> [GOAL OF THE EXERCISE]:
Please tell how many of the lines below contain "arithmetic", using only a number.
RECORDS FOR THIS EXERCISE section start
(** In exact arithmetic [can_see] gives the same answer in both directions,
    and so does the segment test on every box: the quick rejection is
    symmetric in the two end points and the 21 samples of the segment are
    the same points. *)
Theorem can_see_sym (self enemy : Robot.t) (obstacles : list Obstacle.t) :
  Robot.can_see self enemy obstacles = Robot.can_see enemy self obstacles
  /\ forall box_center box_size,
       line_intersects_box (Robot.position self) (Robot.position enemy)
         box_center box_size
       = line_intersects_box (Robot.position enemy) (Robot.position self)
           box_center box_size.
Proof.
  split; [| intros; apply line_intersects_box_sym].
  unfold Robot.can_see; cbv zeta.
  induction obstacles as [| obs rest IH]; cbn [Robot.can_see_loop].
  - reflexivity.
  - rewrite line_intersects_box_sym, IH. reflexivity.
Qed.

(** ** The two directions on binary64 numbers *)

Lemma quick_rejection_sym (p1 p2 box_center : F64.vec) (box_size : PrimFloat.float) :
  F64.quick_rejection p1 p2 box_center box_size
  = F64.quick_rejection p2 p1 box_center box_size.
Proof.
  unfold F64.quick_rejection; cbv zeta.
  f_equal; [f_equal; [f_equal |] |]; apply andb_comm.
Qed.

Lemma line_intersects_box_rejected (p1 p2 box_center : F64.vec)
    (box_size : PrimFloat.float) :
  F64.quick_rejection p1 p2 box_center box_size = true ->
  F64.line_intersects_box p1 p2 box_center box_size = false.
Proof.
  unfold F64.quick_rejection, F64.line_intersects_box; cbv zeta.
  intros ->. reflexivity.
Qed.

Lemma can_see_all_rejected (p1 p2 : F64.vec) (obstacles : list F64.Obstacle.t) :
  (forall obs, In obs obstacles ->
     F64.quick_rejection p1 p2 (F64.Obstacle.position obs) (F64.Obstacle.size obs)
     = true) ->
  F64.Robot.can_see_loop p1 p2 obstacles = true.
Proof.
  induction obstacles as [| obs rest IH]; intros Hall; [reflexivity |].
  cbn [F64.Robot.can_see_loop].
  rewrite line_intersects_box_rejected by (apply Hall; left; reflexivity).
  apply IH. intros o Ho. apply Hall. right; exact Ho.
Qed.

Module Binary64.

Import PrimFloat.
Local Open Scope float_scope.

(** C4, as the program has it: the quick rejection is the same test in
    both directions, so on binary64 numbers two robots see each other in
    both directions when every obstacle is rejected by it; the 21 samples
    are the same points in both directions in exact arithmetic only, where
    [can_see] is symmetric for every input. *)
Theorem can_see_directions (self enemy : Robot.t) (obstacles : list Obstacle.t)
    (fself fenemy : F64.Robot.t) (fobstacles : list F64.Obstacle.t) :
  Robot.can_see self enemy obstacles = Robot.can_see enemy self obstacles
  /\ (forall box_center box_size,
        F64.quick_rejection (F64.Robot.position fself) (F64.Robot.position fenemy)
          box_center box_size
        = F64.quick_rejection (F64.Robot.position fenemy) (F64.Robot.position fself)
            box_center box_size)
  /\ ((forall obs, In obs fobstacles ->
         F64.quick_rejection (F64.Robot.position fself) (F64.Robot.position fenemy)
           (F64.Obstacle.position obs) (F64.Obstacle.size obs) = true) ->
      F64.Robot.can_see fself fenemy fobstacles = true
      /\ F64.Robot.can_see fenemy fself fobstacles = true).
Proof.
  split; [apply can_see_sym | split].
  - intros c s. apply quick_rejection_sym.
  - intros Hall. unfold F64.Robot.can_see; cbv zeta. split.
    + apply can_see_all_rejected, Hall.
    + apply can_see_all_rejected. intros obs Hin.
      rewrite quick_rejection_sym. apply Hall, Hin.
Qed.

(** Robots at (0, 0) and (10, 0), the obstacle of edge 6 at (0, 20) beside
    them. *)
Lemma can_see_directions_witness :
  F64.Robot.can_see (F64.Robot.init (0, 0) (1, 0, 0)%Z)
    (F64.Robot.init (10, 0) (0, 0, 1)%Z) [F64.Obstacle.mk (0, 20) 6] = true
  /\ F64.Robot.can_see (F64.Robot.init (10, 0) (0, 0, 1)%Z)
       (F64.Robot.init (0, 0) (1, 0, 0)%Z) [F64.Obstacle.mk (0, 20) 6] = true.
Proof.
  refine (proj2 (proj2 (can_see_directions
                          (Robot.init (0%R, 0%R) (1, 0, 0)%Z)
                          (Robot.init (10%R, 0%R) (0, 0, 1)%Z) []
                          (F64.Robot.init (0, 0) (1, 0, 0)%Z)
                          (F64.Robot.init (10, 0) (0, 0, 1)%Z)
                          [F64.Obstacle.mk (0, 20) 6])) _).
  intros obs [<- | []]. vm_compute. reflexivity.
Defined.

(** C4 fails as stated.  Robot A at (-18.69, -2.23), robot B at
    (42.69, -44.28) and the obstacle of edge 5.5 at (17, -30.21): a sample
    of the segment from A to B falls in the box, none of the segment from B
    to A does, so A does not see B and B sees A.  Likewise with A at (0, 0),
    B at (18, 0) and a box of edge 0.9 at (11.25, 0), the other way round. *)
Lemma can_see_differs_by_direction :
  (F64.Robot.can_see (F64.Robot.init (-18.69, -2.23) (1, 0, 0)%Z)
     (F64.Robot.init (42.69, -44.28) (0, 0, 1)%Z)
     [F64.Obstacle.mk (17, -30.21) 5.5] = false
   /\ F64.Robot.can_see (F64.Robot.init (42.69, -44.28) (0, 0, 1)%Z)
        (F64.Robot.init (-18.69, -2.23) (1, 0, 0)%Z)
        [F64.Obstacle.mk (17, -30.21) 5.5] = true)
  /\ (F64.Robot.can_see (F64.Robot.init (0, 0) (1, 0, 0)%Z)
        (F64.Robot.init (18, 0) (0, 0, 1)%Z)
        [F64.Obstacle.mk (11.25, 0) 0.9] = true
      /\ F64.Robot.can_see (F64.Robot.init (18, 0) (0, 0, 1)%Z)
           (F64.Robot.init (0, 0) (1, 0, 0)%Z)
           [F64.Obstacle.mk (11.25, 0) 0.9] = false).
Proof. vm_compute. repeat split. Qed.

(** The samples behind the second case: from (0, 0) the samples 12 and 13
    are just outside the box from 10.8 to 11.7, from (18, 0) sample 7 is
    on its edge. *)
Lemma samples_differ_by_direction :
  F64.vx (F64.sample_point (0, 0) (18, 0) 12) = 10.799999999999999
  /\ F64.vx (F64.sample_point (0, 0) (18, 0) 13) = 11.700000000000001
  /\ F64.vx (F64.sample_point (18, 0) (0, 0) 7) = 11.7
  /\ 11.25 - 0.9 / 2.0 = 10.8
  /\ 11.25 + 0.9 / 2.0 = 11.7.
Proof. vm_compute. repeat split. Qed.

(** [random.uniform] at the largest value of [random.random()], 1 - 2^-53:
    between 5 and 10 it gives 10, between -50 and 50 and between -40 and 40
    it stays below the upper bound. *)
Lemma uniform_reaches_upper_bound :
  (0x1.fffffffffffffp-1 <? 1) = true
  /\ F64.uniform 5 10 0x1.fffffffffffffp-1 = 10
  /\ (F64.uniform (-50) 50 0x1.fffffffffffffp-1 <? 50) = true
  /\ (F64.uniform (-40) 40 0x1.fffffffffffffp-1 <? 40) = true.
Proof. vm_compute. repeat split. Qed.

End Binary64.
RECORDS FOR THIS EXERCISE section end
> [RESPONSE]:
2